(PROVIDED DATA Opens)

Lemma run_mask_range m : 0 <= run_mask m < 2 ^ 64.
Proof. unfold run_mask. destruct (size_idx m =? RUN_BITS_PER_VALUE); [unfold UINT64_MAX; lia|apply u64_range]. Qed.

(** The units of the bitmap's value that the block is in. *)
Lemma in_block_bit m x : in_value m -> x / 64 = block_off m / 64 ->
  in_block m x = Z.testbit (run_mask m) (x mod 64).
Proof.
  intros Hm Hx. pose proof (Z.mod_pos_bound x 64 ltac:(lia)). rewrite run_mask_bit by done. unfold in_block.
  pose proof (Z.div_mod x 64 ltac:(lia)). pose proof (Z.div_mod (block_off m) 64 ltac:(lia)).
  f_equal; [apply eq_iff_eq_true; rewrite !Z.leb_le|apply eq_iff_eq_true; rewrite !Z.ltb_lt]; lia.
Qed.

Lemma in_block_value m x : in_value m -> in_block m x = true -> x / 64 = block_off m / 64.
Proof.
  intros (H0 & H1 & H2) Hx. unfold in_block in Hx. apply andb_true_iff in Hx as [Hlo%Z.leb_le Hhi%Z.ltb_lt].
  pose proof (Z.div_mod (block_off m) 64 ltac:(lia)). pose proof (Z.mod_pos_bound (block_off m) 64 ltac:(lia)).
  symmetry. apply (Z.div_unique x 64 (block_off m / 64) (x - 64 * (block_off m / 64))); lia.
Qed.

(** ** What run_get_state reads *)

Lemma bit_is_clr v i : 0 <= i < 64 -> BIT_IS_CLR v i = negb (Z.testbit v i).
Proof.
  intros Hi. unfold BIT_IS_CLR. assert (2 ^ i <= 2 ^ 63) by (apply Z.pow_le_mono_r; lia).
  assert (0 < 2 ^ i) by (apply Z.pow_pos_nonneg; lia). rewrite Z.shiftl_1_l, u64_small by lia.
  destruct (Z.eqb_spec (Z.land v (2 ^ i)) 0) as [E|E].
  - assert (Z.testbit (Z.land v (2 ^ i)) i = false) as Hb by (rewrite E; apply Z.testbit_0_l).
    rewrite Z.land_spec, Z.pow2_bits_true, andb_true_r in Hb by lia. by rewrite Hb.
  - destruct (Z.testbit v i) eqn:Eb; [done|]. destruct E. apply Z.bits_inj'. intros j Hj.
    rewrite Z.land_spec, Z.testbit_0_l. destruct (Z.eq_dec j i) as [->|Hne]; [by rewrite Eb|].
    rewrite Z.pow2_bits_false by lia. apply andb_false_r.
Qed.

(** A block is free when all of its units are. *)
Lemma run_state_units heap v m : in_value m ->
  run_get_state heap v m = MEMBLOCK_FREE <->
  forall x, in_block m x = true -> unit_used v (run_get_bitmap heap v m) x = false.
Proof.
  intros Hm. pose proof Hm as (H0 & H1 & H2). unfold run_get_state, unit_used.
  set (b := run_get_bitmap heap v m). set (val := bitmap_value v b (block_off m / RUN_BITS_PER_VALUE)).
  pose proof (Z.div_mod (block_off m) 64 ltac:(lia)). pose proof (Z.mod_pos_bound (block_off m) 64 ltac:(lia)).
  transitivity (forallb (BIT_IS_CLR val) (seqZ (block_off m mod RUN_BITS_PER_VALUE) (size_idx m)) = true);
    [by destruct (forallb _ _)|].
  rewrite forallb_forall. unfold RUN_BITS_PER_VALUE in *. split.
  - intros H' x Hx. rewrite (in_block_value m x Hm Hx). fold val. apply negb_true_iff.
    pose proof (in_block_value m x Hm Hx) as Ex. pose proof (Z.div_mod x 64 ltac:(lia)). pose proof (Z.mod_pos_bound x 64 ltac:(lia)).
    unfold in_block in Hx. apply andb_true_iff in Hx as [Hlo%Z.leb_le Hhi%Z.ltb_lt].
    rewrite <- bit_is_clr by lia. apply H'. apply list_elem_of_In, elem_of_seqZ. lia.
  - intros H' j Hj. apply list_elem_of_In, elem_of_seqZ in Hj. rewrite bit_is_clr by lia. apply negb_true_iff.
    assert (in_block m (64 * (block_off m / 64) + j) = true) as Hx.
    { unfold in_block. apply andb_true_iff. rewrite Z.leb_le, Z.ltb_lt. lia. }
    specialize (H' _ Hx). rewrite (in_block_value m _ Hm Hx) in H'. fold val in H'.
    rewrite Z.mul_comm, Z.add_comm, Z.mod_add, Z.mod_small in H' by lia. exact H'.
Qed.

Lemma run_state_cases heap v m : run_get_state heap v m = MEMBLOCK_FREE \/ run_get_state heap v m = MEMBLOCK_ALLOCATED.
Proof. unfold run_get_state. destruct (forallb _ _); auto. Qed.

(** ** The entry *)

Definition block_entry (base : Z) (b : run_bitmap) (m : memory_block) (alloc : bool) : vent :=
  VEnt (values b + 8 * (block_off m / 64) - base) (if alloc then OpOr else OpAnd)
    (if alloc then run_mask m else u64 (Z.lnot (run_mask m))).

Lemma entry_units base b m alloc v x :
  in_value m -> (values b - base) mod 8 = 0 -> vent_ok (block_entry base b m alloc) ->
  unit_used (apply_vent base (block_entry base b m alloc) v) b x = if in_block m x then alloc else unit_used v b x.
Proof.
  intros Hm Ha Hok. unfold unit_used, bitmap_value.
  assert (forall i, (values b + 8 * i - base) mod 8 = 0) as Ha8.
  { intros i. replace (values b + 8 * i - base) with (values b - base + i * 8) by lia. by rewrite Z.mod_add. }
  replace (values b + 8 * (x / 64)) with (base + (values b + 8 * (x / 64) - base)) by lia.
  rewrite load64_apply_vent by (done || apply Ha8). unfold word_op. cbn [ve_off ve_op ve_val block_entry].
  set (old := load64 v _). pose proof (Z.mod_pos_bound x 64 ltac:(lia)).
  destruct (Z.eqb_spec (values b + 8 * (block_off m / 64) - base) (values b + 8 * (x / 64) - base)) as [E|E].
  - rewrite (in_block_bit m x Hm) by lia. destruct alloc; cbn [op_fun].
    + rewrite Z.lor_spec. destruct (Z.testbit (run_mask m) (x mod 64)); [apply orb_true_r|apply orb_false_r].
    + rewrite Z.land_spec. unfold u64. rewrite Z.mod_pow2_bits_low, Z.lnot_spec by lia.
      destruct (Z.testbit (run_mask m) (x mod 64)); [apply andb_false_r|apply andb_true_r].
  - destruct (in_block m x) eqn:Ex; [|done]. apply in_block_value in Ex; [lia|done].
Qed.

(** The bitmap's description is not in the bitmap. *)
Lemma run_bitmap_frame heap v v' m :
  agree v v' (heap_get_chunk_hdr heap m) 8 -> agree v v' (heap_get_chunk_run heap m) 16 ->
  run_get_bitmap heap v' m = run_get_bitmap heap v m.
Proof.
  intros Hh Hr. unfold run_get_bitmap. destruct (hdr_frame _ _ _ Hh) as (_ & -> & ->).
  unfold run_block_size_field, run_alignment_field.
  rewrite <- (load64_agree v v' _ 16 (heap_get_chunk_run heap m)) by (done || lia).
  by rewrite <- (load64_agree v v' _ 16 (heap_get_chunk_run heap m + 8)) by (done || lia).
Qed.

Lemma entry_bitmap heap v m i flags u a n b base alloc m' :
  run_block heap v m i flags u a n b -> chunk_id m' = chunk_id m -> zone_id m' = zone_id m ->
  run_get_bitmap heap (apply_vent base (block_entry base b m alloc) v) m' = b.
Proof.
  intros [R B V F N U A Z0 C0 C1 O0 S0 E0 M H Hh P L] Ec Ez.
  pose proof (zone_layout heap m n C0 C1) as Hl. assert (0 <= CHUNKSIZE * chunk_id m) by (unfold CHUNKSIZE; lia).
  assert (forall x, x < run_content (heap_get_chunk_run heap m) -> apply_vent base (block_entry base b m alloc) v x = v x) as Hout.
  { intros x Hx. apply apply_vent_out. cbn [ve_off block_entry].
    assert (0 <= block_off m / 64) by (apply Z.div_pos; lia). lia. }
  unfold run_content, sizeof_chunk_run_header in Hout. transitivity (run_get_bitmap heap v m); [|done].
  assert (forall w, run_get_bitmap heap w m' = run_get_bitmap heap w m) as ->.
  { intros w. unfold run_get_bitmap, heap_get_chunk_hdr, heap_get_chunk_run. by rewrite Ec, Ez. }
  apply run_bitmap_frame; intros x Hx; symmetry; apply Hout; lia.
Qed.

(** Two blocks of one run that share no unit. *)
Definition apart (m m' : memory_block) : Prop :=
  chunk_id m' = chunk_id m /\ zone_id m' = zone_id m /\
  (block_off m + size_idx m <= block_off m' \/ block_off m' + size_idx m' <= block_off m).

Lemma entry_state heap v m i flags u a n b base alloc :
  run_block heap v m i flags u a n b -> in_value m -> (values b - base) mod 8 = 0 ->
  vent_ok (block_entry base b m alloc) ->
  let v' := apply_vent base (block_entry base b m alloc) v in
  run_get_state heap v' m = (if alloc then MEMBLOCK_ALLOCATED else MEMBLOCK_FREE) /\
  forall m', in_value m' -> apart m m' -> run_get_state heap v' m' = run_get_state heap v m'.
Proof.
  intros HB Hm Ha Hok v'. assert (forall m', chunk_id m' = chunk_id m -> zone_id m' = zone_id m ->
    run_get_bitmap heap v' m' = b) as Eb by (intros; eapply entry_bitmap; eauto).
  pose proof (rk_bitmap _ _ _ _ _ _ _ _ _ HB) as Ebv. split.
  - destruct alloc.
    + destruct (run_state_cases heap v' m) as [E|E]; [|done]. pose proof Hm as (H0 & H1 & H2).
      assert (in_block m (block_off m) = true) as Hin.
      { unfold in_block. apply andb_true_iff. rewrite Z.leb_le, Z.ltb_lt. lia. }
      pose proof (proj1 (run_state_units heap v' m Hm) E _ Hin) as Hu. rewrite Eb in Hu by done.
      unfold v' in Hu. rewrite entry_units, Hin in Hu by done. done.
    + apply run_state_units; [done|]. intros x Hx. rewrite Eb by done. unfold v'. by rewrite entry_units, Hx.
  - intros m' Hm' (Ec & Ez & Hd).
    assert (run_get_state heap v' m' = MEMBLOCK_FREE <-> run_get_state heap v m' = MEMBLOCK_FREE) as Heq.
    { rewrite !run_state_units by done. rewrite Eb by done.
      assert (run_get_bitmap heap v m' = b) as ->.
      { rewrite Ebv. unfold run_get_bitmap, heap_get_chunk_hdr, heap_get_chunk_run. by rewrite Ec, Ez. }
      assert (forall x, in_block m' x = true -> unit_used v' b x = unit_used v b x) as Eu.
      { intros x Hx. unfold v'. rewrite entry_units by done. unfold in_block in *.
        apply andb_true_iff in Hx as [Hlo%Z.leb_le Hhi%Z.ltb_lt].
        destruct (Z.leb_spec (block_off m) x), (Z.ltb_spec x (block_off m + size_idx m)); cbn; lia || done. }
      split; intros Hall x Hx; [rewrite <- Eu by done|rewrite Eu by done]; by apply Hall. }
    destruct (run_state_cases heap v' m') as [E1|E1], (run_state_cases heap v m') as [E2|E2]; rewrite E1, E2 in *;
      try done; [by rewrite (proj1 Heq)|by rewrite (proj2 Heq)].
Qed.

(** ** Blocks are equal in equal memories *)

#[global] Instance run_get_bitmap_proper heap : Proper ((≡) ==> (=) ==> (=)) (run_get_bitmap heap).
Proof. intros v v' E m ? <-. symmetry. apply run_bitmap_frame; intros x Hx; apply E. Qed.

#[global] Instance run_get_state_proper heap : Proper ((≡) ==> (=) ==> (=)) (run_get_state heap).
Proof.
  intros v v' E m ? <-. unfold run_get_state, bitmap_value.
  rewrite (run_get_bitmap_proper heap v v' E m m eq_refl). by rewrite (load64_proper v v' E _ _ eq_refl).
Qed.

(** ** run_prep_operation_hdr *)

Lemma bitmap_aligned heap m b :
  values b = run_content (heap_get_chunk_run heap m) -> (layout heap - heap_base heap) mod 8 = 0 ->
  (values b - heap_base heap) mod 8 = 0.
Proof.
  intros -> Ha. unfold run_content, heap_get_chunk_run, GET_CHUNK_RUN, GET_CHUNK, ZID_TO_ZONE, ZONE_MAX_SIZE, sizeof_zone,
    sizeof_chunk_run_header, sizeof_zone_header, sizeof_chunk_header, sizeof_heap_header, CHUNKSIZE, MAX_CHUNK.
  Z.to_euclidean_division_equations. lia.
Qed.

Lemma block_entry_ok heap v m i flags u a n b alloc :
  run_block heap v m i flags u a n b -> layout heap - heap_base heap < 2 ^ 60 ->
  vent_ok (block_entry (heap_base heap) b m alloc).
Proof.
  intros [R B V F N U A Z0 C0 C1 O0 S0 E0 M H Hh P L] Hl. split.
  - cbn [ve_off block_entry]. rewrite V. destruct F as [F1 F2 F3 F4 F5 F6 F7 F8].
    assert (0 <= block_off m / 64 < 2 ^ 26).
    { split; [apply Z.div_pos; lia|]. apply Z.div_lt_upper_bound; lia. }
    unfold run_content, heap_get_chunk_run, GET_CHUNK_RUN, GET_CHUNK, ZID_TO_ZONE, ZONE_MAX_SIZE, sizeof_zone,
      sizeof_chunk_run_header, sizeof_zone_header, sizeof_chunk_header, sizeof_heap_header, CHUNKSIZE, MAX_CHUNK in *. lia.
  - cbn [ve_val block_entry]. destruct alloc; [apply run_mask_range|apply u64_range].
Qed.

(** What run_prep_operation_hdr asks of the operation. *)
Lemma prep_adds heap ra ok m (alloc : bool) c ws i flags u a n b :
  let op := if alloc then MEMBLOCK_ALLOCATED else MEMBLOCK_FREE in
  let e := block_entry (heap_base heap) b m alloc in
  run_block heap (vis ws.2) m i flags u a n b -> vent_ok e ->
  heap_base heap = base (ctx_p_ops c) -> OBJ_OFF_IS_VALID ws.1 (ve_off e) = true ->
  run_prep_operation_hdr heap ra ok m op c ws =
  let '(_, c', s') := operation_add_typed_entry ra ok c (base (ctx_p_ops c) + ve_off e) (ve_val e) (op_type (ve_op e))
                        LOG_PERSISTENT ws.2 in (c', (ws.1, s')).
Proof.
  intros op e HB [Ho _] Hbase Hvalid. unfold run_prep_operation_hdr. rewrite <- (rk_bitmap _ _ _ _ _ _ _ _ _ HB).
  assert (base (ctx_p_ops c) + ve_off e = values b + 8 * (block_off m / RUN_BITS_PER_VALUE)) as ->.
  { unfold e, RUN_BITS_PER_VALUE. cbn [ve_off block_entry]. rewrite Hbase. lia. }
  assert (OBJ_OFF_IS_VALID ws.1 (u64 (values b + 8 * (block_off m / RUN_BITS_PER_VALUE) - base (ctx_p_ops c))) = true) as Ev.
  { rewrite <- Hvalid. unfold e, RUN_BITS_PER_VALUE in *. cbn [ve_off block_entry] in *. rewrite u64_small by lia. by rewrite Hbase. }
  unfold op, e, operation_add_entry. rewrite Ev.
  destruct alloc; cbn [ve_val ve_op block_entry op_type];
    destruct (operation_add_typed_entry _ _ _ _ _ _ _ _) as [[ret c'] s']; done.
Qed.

(PROVIDED DATA Closes)
(PROVIDED DATA Opens)

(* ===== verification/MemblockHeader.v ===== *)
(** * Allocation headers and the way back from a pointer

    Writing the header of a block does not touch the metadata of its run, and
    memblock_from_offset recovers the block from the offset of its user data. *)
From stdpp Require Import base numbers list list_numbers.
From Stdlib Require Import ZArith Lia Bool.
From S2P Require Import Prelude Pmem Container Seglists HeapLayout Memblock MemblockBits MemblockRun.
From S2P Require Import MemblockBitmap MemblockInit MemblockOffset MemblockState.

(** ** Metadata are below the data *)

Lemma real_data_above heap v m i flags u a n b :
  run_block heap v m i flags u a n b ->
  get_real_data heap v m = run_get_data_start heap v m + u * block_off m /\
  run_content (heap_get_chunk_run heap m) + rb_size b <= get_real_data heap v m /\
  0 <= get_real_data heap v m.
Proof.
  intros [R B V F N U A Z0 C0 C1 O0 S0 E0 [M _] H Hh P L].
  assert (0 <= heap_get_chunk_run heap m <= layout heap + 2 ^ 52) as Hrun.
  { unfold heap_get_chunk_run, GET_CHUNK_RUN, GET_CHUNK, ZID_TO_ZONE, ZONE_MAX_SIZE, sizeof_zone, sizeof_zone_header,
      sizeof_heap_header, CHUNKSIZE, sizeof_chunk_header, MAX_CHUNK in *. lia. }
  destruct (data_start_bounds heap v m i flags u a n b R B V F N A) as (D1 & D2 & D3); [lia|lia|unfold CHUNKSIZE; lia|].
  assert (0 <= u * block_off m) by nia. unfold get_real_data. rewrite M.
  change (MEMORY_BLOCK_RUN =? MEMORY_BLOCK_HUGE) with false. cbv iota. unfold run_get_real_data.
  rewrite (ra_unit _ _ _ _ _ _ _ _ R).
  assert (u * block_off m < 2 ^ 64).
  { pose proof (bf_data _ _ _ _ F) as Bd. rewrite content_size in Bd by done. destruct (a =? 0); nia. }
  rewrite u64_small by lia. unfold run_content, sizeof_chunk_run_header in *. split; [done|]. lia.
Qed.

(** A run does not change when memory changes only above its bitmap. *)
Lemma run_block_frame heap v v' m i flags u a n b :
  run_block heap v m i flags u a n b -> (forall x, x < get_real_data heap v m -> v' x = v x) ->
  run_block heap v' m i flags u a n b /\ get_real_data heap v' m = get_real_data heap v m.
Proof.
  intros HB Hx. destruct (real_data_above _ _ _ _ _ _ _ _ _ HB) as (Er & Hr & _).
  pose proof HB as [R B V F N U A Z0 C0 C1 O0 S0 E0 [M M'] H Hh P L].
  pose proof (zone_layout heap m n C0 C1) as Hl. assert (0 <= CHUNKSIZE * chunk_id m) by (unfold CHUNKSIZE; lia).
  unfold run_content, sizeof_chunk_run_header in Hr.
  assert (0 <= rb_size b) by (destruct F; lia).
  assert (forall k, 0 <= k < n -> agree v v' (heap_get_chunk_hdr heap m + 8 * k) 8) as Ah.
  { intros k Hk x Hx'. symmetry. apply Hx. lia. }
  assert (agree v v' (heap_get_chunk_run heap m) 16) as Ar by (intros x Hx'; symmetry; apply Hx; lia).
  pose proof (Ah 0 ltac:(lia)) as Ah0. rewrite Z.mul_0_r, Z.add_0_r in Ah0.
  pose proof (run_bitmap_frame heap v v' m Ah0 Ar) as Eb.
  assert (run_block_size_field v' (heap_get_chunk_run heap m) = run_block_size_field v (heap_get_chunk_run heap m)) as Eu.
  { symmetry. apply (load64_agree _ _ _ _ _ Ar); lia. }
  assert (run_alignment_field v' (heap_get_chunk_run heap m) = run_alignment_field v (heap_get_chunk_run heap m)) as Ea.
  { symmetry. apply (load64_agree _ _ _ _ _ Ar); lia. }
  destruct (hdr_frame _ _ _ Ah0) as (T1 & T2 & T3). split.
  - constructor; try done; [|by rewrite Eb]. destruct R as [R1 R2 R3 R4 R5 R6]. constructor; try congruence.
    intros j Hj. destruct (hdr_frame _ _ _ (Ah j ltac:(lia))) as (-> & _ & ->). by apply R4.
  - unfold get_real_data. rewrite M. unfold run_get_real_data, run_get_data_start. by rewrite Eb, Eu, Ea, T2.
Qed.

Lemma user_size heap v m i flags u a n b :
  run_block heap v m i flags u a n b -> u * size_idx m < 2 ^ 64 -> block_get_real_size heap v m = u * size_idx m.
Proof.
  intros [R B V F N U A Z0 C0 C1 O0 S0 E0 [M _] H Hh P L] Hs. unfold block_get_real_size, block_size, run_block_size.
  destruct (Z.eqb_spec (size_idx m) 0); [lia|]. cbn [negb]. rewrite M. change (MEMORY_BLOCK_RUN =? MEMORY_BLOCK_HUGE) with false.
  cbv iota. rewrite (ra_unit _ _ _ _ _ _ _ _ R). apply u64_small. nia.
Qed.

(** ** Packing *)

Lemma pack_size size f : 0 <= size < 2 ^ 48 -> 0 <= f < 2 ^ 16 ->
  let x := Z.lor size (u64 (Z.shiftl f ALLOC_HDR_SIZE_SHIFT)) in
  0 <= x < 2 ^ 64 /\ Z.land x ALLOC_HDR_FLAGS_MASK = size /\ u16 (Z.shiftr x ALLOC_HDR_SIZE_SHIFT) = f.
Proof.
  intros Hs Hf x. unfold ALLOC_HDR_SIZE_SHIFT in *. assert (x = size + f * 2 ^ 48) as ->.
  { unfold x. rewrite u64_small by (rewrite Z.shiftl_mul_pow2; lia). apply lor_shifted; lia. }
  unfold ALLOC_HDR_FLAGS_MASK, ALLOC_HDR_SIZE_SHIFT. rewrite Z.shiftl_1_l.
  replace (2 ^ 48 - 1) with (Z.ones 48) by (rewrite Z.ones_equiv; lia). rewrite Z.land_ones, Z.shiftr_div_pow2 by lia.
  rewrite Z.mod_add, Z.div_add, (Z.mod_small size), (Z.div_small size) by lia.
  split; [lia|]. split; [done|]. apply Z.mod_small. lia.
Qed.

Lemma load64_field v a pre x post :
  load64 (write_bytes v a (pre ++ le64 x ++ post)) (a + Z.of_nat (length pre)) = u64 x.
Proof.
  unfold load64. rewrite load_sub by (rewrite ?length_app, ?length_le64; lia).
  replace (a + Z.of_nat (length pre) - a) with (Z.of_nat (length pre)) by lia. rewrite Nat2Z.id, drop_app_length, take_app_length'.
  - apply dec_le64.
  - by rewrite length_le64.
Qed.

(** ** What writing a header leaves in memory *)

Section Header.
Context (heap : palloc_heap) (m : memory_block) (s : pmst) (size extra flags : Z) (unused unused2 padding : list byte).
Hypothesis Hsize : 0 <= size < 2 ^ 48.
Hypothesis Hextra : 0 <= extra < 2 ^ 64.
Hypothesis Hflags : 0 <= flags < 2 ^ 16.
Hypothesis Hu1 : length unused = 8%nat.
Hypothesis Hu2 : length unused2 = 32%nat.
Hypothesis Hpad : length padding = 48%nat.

(PROVIDED DATA Closes)

YOUR INSTRUCTIONS:
Using the records above, restate word for word the lines from the one with "From S2P Require Import MemblockBitmap" through the one with "assert (agree v", both included.

RESPONSE AREA:
From S2P Require Import MemblockBitmap MemblockInit MemblockOffset MemblockState.

(** ** Metadata are below the data *)

Lemma real_data_above heap v m i flags u a n b :
  run_block heap v m i flags u a n b ->
  get_real_data heap v m = run_get_data_start heap v m + u * block_off m /\
  run_content (heap_get_chunk_run heap m) + rb_size b <= get_real_data heap v m /\
  0 <= get_real_data heap v m.
Proof.
  intros [R B V F N U A Z0 C0 C1 O0 S0 E0 [M _] H Hh P L].
  assert (0 <= heap_get_chunk_run heap m <= layout heap + 2 ^ 52) as Hrun.
  { unfold heap_get_chunk_run, GET_CHUNK_RUN, GET_CHUNK, ZID_TO_ZONE, ZONE_MAX_SIZE, sizeof_zone, sizeof_zone_header,
      sizeof_heap_header, CHUNKSIZE, sizeof_chunk_header, MAX_CHUNK in *. lia. }
  destruct (data_start_bounds heap v m i flags u a n b R B V F N A) as (D1 & D2 & D3); [lia|lia|unfold CHUNKSIZE; lia|].
  assert (0 <= u * block_off m) by nia. unfold get_real_data. rewrite M.
  change (MEMORY_BLOCK_RUN =? MEMORY_BLOCK_HUGE) with false. cbv iota. unfold run_get_real_data.
  rewrite (ra_unit _ _ _ _ _ _ _ _ R).
  assert (u * block_off m < 2 ^ 64).
  { pose proof (bf_data _ _ _ _ F) as Bd. rewrite content_size in Bd by done. destruct (a =? 0); nia. }
  rewrite u64_small by lia. unfold run_content, sizeof_chunk_run_header in *. split; [done|]. lia.
Qed.

(** A run does not change when memory changes only above its bitmap. *)
Lemma run_block_frame heap v v' m i flags u a n b :
  run_block heap v m i flags u a n b -> (forall x, x < get_real_data heap v m -> v' x = v x) ->
  run_block heap v' m i flags u a n b /\ get_real_data heap v' m = get_real_data heap v m.
Proof.
  intros HB Hx. destruct (real_data_above _ _ _ _ _ _ _ _ _ HB) as (Er & Hr & _).
  pose proof HB as [R B V F N U A Z0 C0 C1 O0 S0 E0 [M M'] H Hh P L].
  pose proof (zone_layout heap m n C0 C1) as Hl. assert (0 <= CHUNKSIZE * chunk_id m) by (unfold CHUNKSIZE; lia).
  unfold run_content, sizeof_chunk_run_header in Hr.
  assert (0 <= rb_size b) by (destruct F; lia).
  assert (forall k, 0 <= k < n -> agree v v' (heap_get_chunk_hdr heap m + 8 * k) 8) as Ah.
  { intros k Hk x Hx'. symmetry. apply Hx. lia. }
  assert (agree v v' (heap_get_chunk_run heap m) 16) as Ar by (intros x Hx'; symmetry; apply Hx; lia).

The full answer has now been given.